4.[11] Dieu exauça sa prière et fit cesser la peste ; mais, lui ayant envoyé le prophète Gad, il lui ordonna de monter aussitôt à la grange du Jébuséen Oronnas[12], d’y élever un autel et d’y offrir un sacrifice à Dieu. David entendit et ne perdit pas un instant pour se rendre à l’endroit marqué. Oronnas était en train de battre son blé, quand il vit s’avancer le roi et tous ses enfants ; il accourut au-devant de lui et se prosterna. Quoique de race Jébuséenne, c’était un des meilleurs amis de David, et c’est pourquoi le roi l’avait épargné quand il détruisit la ville, ainsi que nous l’avons rapporté un peu plus haut. Comme Oronnas s’informait pourquoi le maître venait chez son serviteur, David lui dit que c’était pour lui acheter son aire afin d’y construire un autel à Dieu et d’y faire un sacrifice. Le Jébuséen déclara qu’il lui faisait présent et de l’aire et de la charrue et des bœufs pour un holocauste, et qu’il priait Dieu d’agréer le sacrifice. Le roi lui répondit qu’il lui savait gré de sa franchise et de sa générosité et qu’il acceptait son offre ; mais il désirait lui payer le prix de tout cela, car il n’était pas permis d’offrir un sacrifice qui ne coûtât rien. Oronnas s’en étant remis à son estimation, David lui acheta l’aire pour cinquante sicles[13]. Puis, ayant bâti l’autel, il accomplit les rites, fit l’holocauste et offrit des sacrifices de paix. Il apaise ainsi la divinité et elle lui redevient propice. Or, c’était précisément en cet endroit-là qu’Abram avait conduit son fils Isaac pour l’immoler et que, au moment où l’enfant allait être égorgé, un bélier était apparu soudain près de l’autel, bélier qu’Abram sacrifia à la place de son fils, comme nous l’avons dit antérieurement. Le roi David, voyant que Dieu avait exaucé sa prière et accueilli favorablement son sacrifice, décida d’appeler tout cet endroit l’autel du peuple entier et d’y construire un temple à Dieu. Cette parole devait s’accomplir dans l’avenir : Dieu, en effet, lui ayant dépêché le prophète, lui dit qu’un temple serait bâti là par son fils, par celui qui devait hériter après lui de la royauté.
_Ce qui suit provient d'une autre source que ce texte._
(** One of the loops of [V]: every word of [s] that is not empty is given
    the term [v]. *)
Definition set_words (v : nat) (s : JsString) (n : gmap JsString nat)
    : gmap JsString nat :=
  foldl (λ n t, match t with
                | [] => n
                | _ => <[t := v]> n
                end)
        n (split 32 s).

Definition V (e t : JsString) (a : option JsString) : gmap JsString nat :=
  let n : gmap JsString nat := ∅ in
  let n := <[codes "false" := Bool]> n in
  let n := <[codes "true" := Bool]> n in
  let n := <[codes "unknown" := Null]> n in
  let n := <[codes "null" := Null]> n in
  let n := set_words Keyword e n in
  let n := set_words Type' t n in
  set_words Builtin (default [] a) n.

(** The types of standard SQL. *)
Definition D : JsString :=
  codes (
    "array binary bit boolean char character clob date decimal double " +:+
    "float int integer interval large national nchar nclob numeric " +:+
    "object precision real smallint time timestamp varchar varying ").

(** The keywords of standard SQL. *)
Definition I : JsString :=
  codes (
    "absolute action add after all allocate alter and any are as asc " +:+
    "assertion at authorization before begin between both breadth by " +:+
    "call cascade cascaded case cast catalog check close collate " +:+
    "collation column commit condition connect connection constraint " +:+
    "constraints constructor continue corresponding count create cross " +:+
    "cube current current_date current_default_transform_group " +:+
    "current_transform_group_for_type current_path current_role " +:+
    "current_time current_timestamp current_user cursor cycle data day " +:+
    "deallocate declare default deferrable deferred delete depth deref " +:+
    "desc describe descriptor deterministic diagnostics disconnect " +:+
    "distinct do domain drop dynamic each else elseif end end-exec " +:+
    "equals escape except exception exec execute exists exit external " +:+
    "fetch first for foreign found from free full function general get " +:+
    "global go goto grant group grouping handle having hold hour " +:+
    "identity if immediate in indicator initially inner inout input " +:+
    "insert intersect into is isolation join key language last lateral " +:+
    "leading leave left level like limit local localtime " +:+
    "localtimestamp locator loop map match method minute modifies " +:+
    "module month names natural nesting new next no none not of old on " +:+
    "only open option or order ordinality out outer output overlaps " +:+
    "pad parameter partial path prepare preserve primary prior " +:+
    "privileges procedure public read reads recursive redo ref " +:+
    "references referencing relative release repeat resignal restrict " +:+
    "result return returns revoke right role rollback rollup routine " +:+
    "row rows savepoint schema scroll search second section select " +:+
    "session session_user set sets signal similar size some space " +:+
    "specific specifictype sql sqlexception sqlstate sqlwarning start " +:+
    "state static system_user table temporary then timezone_hour " +:+
    "timezone_minute to trailing transaction translation treat trigger " +:+
    "under undo union unique unnest until update usage user using " +:+
    "value values view when whenever where while with without work " +:+
    "write year zone ").

(** ** Dialects *)

Record Dialect := {
  backslashEscapes : bool;
  hashComments : bool;
  spaceAfterDashes : bool;
  slashComments : bool;
  doubleQuotedStrings : bool;
  doubleDollarQuotedStrings : bool;
  unquotedBitLiterals : bool;
  treatBitsAsBytes : bool;
  charSetCasts : bool;
  plsqlQuotingMechanism : bool;
  operatorChars : JsString;
  specialVar : JsString;
  identifierQuotes : JsString;
  words : gmap JsString nat
}.

(** [$] in the source: what a dialect has when it says nothing else. *)
Definition defaults : Dialect :=
  {| backslashEscapes := false; hashComments := false;
     spaceAfterDashes := false; slashComments := false;
     doubleQuotedStrings := false; doubleDollarQuotedStrings := false;
     unquotedBitLiterals := false; treatBitsAsBytes := false;
     charSetCasts := false; plsqlQuotingMechanism := false;
     operatorChars := codes "*+-%<>!=&|~^/";
     specialVar := codes "?";
     identifierQuotes := [34]%nat;
     words := V I D None |}.

(** ** The tokenizer *)

(** The body of a string between doubled dollar signs. *)
Fixpoint dollar_quoted (e : list nat) : list nat :=
  match e with
  | [] => []
  | c :: rest =>
      match rest with
      | [] => e
      | c' :: rest' =>
          if (36 =? Z.of_nat c) && (36 =? Z.of_nat c') then rest'
          else dollar_quoted rest
      end
  end.

(** The body of a block comment; [e] counts the comments that are open. *)
Fixpoint block_comment (e : Z) (t : list nat) : list nat :=
  match t with
  | [] => []
  | a :: rest =>
      match rest with
      | [] => block_comment e rest
      | c :: rest' =>
          if (42 =? Z.of_nat a) && (47 =? Z.of_nat c) then
            if e - 1 =? 0 then rest' else block_comment (e - 1) rest'
          else if (47 =? Z.of_nat a) && (42 =? Z.of_nat c) then
            block_comment (e + 1) rest'
          else block_comment e rest
      end
  end.

(** A string that begins with the name of a character set. *)
Fixpoint charset_cast (e : Dialect) (a : nat) (t : list nat) : Stream :=
  match t with
  | [] => no_token []
  | c :: rest =>
      if (39 =? Z.of_nat c) && (1 <? a)%nat then
        acceptToken String' (X rest 39 (backslashEscapes e))
      else if negb (z (Z.of_nat c)) then no_token t
      else charset_cast e (S a) rest
  end.

(** The quote that closes a PL/SQL literal opened by [t]. *)
Definition closing (t : Z) : Z :=
  if t =? 91 then 93
  else if t =? 123 then 125
  else if t =? 60 then 62
  else if t =? 40 then 41
  else t.

Fixpoint q_quoted (e : list nat) (n : Z) : list nat :=
  match e with
  | [] => []
  | c :: rest =>
      if (Z.of_nat c =? n) && (39 =? peek 1 e) then advance 2 e
      else q_quoted rest n
  end.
[11] II Samuel, XXIV, 18 ; I Chroniques, XXI, 18.
[12] Josèphe omet le détail important que Dieu avait arrêté l’ange exterminateur au moment où il atteignait l’aire d’Aravna (II Samuel, XXIV, 16).
[13] Josèphe suit le texte de Samuel. Dans Chroniques, ibid., 25, on lit : « des sicles d’or au nombre de 600 ».